Could you copy all of the records below exactly as they appear?

◆ Supplied material:
━━━
Lemma shl32_spec y s b : 0 <= s -> 0 <= y < b -> b * 2 ^ s <= 2 ^ 32 ->
  (y <<! s) = y * 2 ^ s /\ 0 <= y * 2 ^ s < b * 2 ^ s.
Proof.
  intros Hs Hy Hb. unfold shl32. rewrite Z.shiftl_mul_pow2 by done.
  rewrite u32_small by (unfold is_word; nia). nia.
Qed.

Lemma mul_term e x y bx b :
  0 <= x < bx -> 0 <= y < b -> bx * b <= 2 ^ e -> e <= 64 -> term_ok e (x *! y) (x * y).
Proof.
  intros Hx Hy Hb He. assert (0 <= x * y < 2 ^ e) by nia.
  split; [|done]. unfold mul64. by rewrite u64_small by (by apply is_word_le with e).
Qed.

Lemma mul_shl_term e s x y bx b :
  0 <= x < bx -> 0 <= y < b -> 0 <= s -> b * 2 ^ s <= 2 ^ 32 -> bx * (b * 2 ^ s) <= 2 ^ e -> e <= 64 ->
  term_ok e (x *! (y <<! s)) (x * (y * 2 ^ s)).
Proof.
  intros Hx Hy Hs Hb1 Hb2 He. destruct (shl32_spec y s b) as [E Hb]; [done..|]. rewrite E.
  by apply mul_term with bx (b * 2 ^ s).
Qed.

Ltac term_tac :=
  first [eapply mul_shl_term | eapply mul_term];
  lazymatch goal with
  | |- 0 <= ?x < _ => eassumption
  | |- _ => cbv; discriminate
  end.

(** The sum of the terms of one word, and its bound. *)
Ltac word_tac e :=
  match goal with |- context [sum64 ?l] =>
    let H := fresh in
    eassert (H : Forall2 (term_ok e) l _) by (repeat first [apply Forall2_nil_2 | apply Forall2_cons_2; [term_tac|]]);
    apply sum64_spec in H; [|cbn [length]; lia]; destruct H as [-> H]; cbn [foldr] in H |- *
  end.

(** What felem_reduce_degree needs of its argument: the entry condition of
    its comment, and a smaller top word ([reduce_degree_needs_top_word]). *)
Definition wide_ok (ts : list Z) : Prop :=
  length ts = 17%nat /\ ts !!! 16%nat < 2 ^ 60 /\ words 64 ts.
Definition point_add (x1 y1 z1 x2 y2 z2 : list Z) : jpoint :=
  let z1z1 := felem_square z1 in
  let z2z2 := felem_square z2 in
  let u1 := felem_mul x1 z2z2 in
  let tmp := felem_sum z1 z2 in
  let tmp := felem_square tmp in
  let tmp := felem_diff tmp z1z1 in
  let tmp := felem_diff tmp z2z2 in
  let z2z2z2 := felem_mul z2 z2z2 in
  let s1 := felem_mul y1 z2z2z2 in
  let u2 := felem_mul x2 z1z1 in
  let z1z1z1 := felem_mul z1 z1z1 in
  let s2 := felem_mul y2 z1z1z1 in
  let h := felem_diff u2 u1 in
  let i := felem_sum h h in
  let i := felem_square i in
  let j := felem_mul h i in
  let r := felem_diff s2 s1 in
  let r := felem_sum r r in
  let v := felem_mul u1 i in
  let z_out := felem_mul tmp h in
  let rr := felem_square r in
  let x_out := felem_diff rr j in
  let x_out := felem_diff x_out v in
  let x_out := felem_diff x_out v in
  let tmp := felem_diff v x_out in
  let y_out := felem_mul tmp r in
  let tmp := felem_mul s1 j in
  let y_out := felem_diff y_out tmp in
  let y_out := felem_diff y_out tmp in
  (x_out, y_out, z_out).

Definition point_add_or_double_vartime (x1 y1 z1 x2 y2 z2 : list Z) : jpoint :=
  let z1z1 := felem_square z1 in
  let z2z2 := felem_square z2 in
  let u1 := felem_mul x1 z2z2 in
  let tmp := felem_sum z1 z2 in
  let tmp := felem_square tmp in
  let tmp := felem_diff tmp z1z1 in
  let tmp := felem_diff tmp z2z2 in
  let z2z2z2 := felem_mul z2 z2z2 in
  let s1 := felem_mul y1 z2z2z2 in
  let u2 := felem_mul x2 z1z1 in
  let z1z1z1 := felem_mul z1 z1z1 in
  let s2 := felem_mul y2 z1z1z1 in
  let h := felem_diff u2 u1 in
  let x_equal := felem_is_zero_vartime h in
  let i := felem_sum h h in
  let i := felem_square i in
  let j := felem_mul h i in
  let r := felem_diff s2 s1 in
  let y_equal := felem_is_zero_vartime r in
  if x_equal && y_equal then point_double x1 y1 z1 else
  let r := felem_sum r r in
  let v := felem_mul u1 i in
  let z_out := felem_mul tmp h in
  let rr := felem_square r in
  let x_out := felem_diff rr j in
  let x_out := felem_diff x_out v in
  let x_out := felem_diff x_out v in
  let tmp := felem_diff v x_out in
  let y_out := felem_mul tmp r in
  let tmp := felem_mul s1 j in
  let y_out := felem_diff y_out tmp in
  let y_out := felem_diff y_out tmp in
  (x_out, y_out, z_out).

(** [tmp = mask & (in[i] ^ out[i]); out[i] ^= tmp;] for every limb. *)
Definition copy_conditional (out inp : list Z) (mask : Z) : list Z :=
  zip_with (fun o x => o .^ (mask .& (x .^ o))) out inp.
━━━
◆ Answer to this problem:
Lemma shl32_spec y s b : 0 <= s -> 0 <= y < b -> b * 2 ^ s <= 2 ^ 32 ->
  (y <<! s) = y * 2 ^ s /\ 0 <= y * 2 ^ s < b * 2 ^ s.
Proof.
  intros Hs Hy Hb. unfold shl32. rewrite Z.shiftl_mul_pow2 by done.
  rewrite u32_small by (unfold is_word; nia). nia.
Qed.

Lemma mul_term e x y bx b :
  0 <= x < bx -> 0 <= y < b -> bx * b <= 2 ^ e -> e <= 64 -> term_ok e (x *! y) (x * y).
Proof.
  intros Hx Hy Hb He. assert (0 <= x * y < 2 ^ e) by nia.
  split; [|done]. unfold mul64. by rewrite u64_small by (by apply is_word_le with e).
Qed.

Lemma mul_shl_term e s x y bx b :
  0 <= x < bx -> 0 <= y < b -> 0 <= s -> b * 2 ^ s <= 2 ^ 32 -> bx * (b * 2 ^ s) <= 2 ^ e -> e <= 64 ->
  term_ok e (x *! (y <<! s)) (x * (y * 2 ^ s)).
Proof.
  intros Hx Hy Hs Hb1 Hb2 He. destruct (shl32_spec y s b) as [E Hb]; [done..|]. rewrite E.
  by apply mul_term with bx (b * 2 ^ s).
Qed.

Ltac term_tac :=
  first [eapply mul_shl_term | eapply mul_term];
  lazymatch goal with
  | |- 0 <= ?x < _ => eassumption
  | |- _ => cbv; discriminate
  end.

(** The sum of the terms of one word, and its bound. *)
Ltac word_tac e :=
  match goal with |- context [sum64 ?l] =>
    let H := fresh in
    eassert (H : Forall2 (term_ok e) l _) by (repeat first [apply Forall2_nil_2 | apply Forall2_cons_2; [term_tac|]]);
    apply sum64_spec in H; [|cbn [length]; lia]; destruct H as [-> H]; cbn [foldr] in H |- *
  end.

(** What felem_reduce_degree needs of its argument: the entry condition of
    its comment, and a smaller top word ([reduce_degree_needs_top_word]). *)
Definition wide_ok (ts : list Z) : Prop :=
  length ts = 17%nat /\ ts !!! 16%nat < 2 ^ 60 /\ words 64 ts.
Definition point_add (x1 y1 z1 x2 y2 z2 : list Z) : jpoint :=
  let z1z1 := felem_square z1 in
  let z2z2 := felem_square z2 in
  let u1 := felem_mul x1 z2z2 in
  let tmp := felem_sum z1 z2 in
  let tmp := felem_square tmp in
  let tmp := felem_diff tmp z1z1 in
  let tmp := felem_diff tmp z2z2 in
  let z2z2z2 := felem_mul z2 z2z2 in
  let s1 := felem_mul y1 z2z2z2 in
  let u2 := felem_mul x2 z1z1 in
  let z1z1z1 := felem_mul z1 z1z1 in
  let s2 := felem_mul y2 z1z1z1 in
  let h := felem_diff u2 u1 in
  let i := felem_sum h h in
  let i := felem_square i in
  let j := felem_mul h i in
  let r := felem_diff s2 s1 in
  let r := felem_sum r r in
  let v := felem_mul u1 i in
  let z_out := felem_mul tmp h in
  let rr := felem_square r in
  let x_out := felem_diff rr j in
  let x_out := felem_diff x_out v in
  let x_out := felem_diff x_out v in
  let tmp := felem_diff v x_out in
  let y_out := felem_mul tmp r in
  let tmp := felem_mul s1 j in
  let y_out := felem_diff y_out tmp in
  let y_out := felem_diff y_out tmp in
  (x_out, y_out, z_out).

Definition point_add_or_double_vartime (x1 y1 z1 x2 y2 z2 : list Z) : jpoint :=
  let z1z1 := felem_square z1 in
  let z2z2 := felem_square z2 in
  let u1 := felem_mul x1 z2z2 in
  let tmp := felem_sum z1 z2 in
  let tmp := felem_square tmp in
  let tmp := felem_diff tmp z1z1 in
  let tmp := felem_diff tmp z2z2 in
  let z2z2z2 := felem_mul z2 z2z2 in
  let s1 := felem_mul y1 z2z2z2 in
  let u2 := felem_mul x2 z1z1 in
  let z1z1z1 := felem_mul z1 z1z1 in
  let s2 := felem_mul y2 z1z1z1 in
  let h := felem_diff u2 u1 in
  let x_equal := felem_is_zero_vartime h in
  let i := felem_sum h h in
  let i := felem_square i in
  let j := felem_mul h i in
  let r := felem_diff s2 s1 in
  let y_equal := felem_is_zero_vartime r in
  if x_equal && y_equal then point_double x1 y1 z1 else
  let r := felem_sum r r in
  let v := felem_mul u1 i in
  let z_out := felem_mul tmp h in
  let rr := felem_square r in
  let x_out := felem_diff rr j in
  let x_out := felem_diff x_out v in
  let x_out := felem_diff x_out v in
  let tmp := felem_diff v x_out in
  let y_out := felem_mul tmp r in
  let tmp := felem_mul s1 j in
  let y_out := felem_diff y_out tmp in
  let y_out := felem_diff y_out tmp in
  (x_out, y_out, z_out).

(** [tmp = mask & (in[i] ^ out[i]); out[i] ^= tmp;] for every limb. *)
Definition copy_conditional (out inp : list Z) (mask : Z) : list Z :=
  zip_with (fun o x => o .^ (mask .& (x .^ o))) out inp.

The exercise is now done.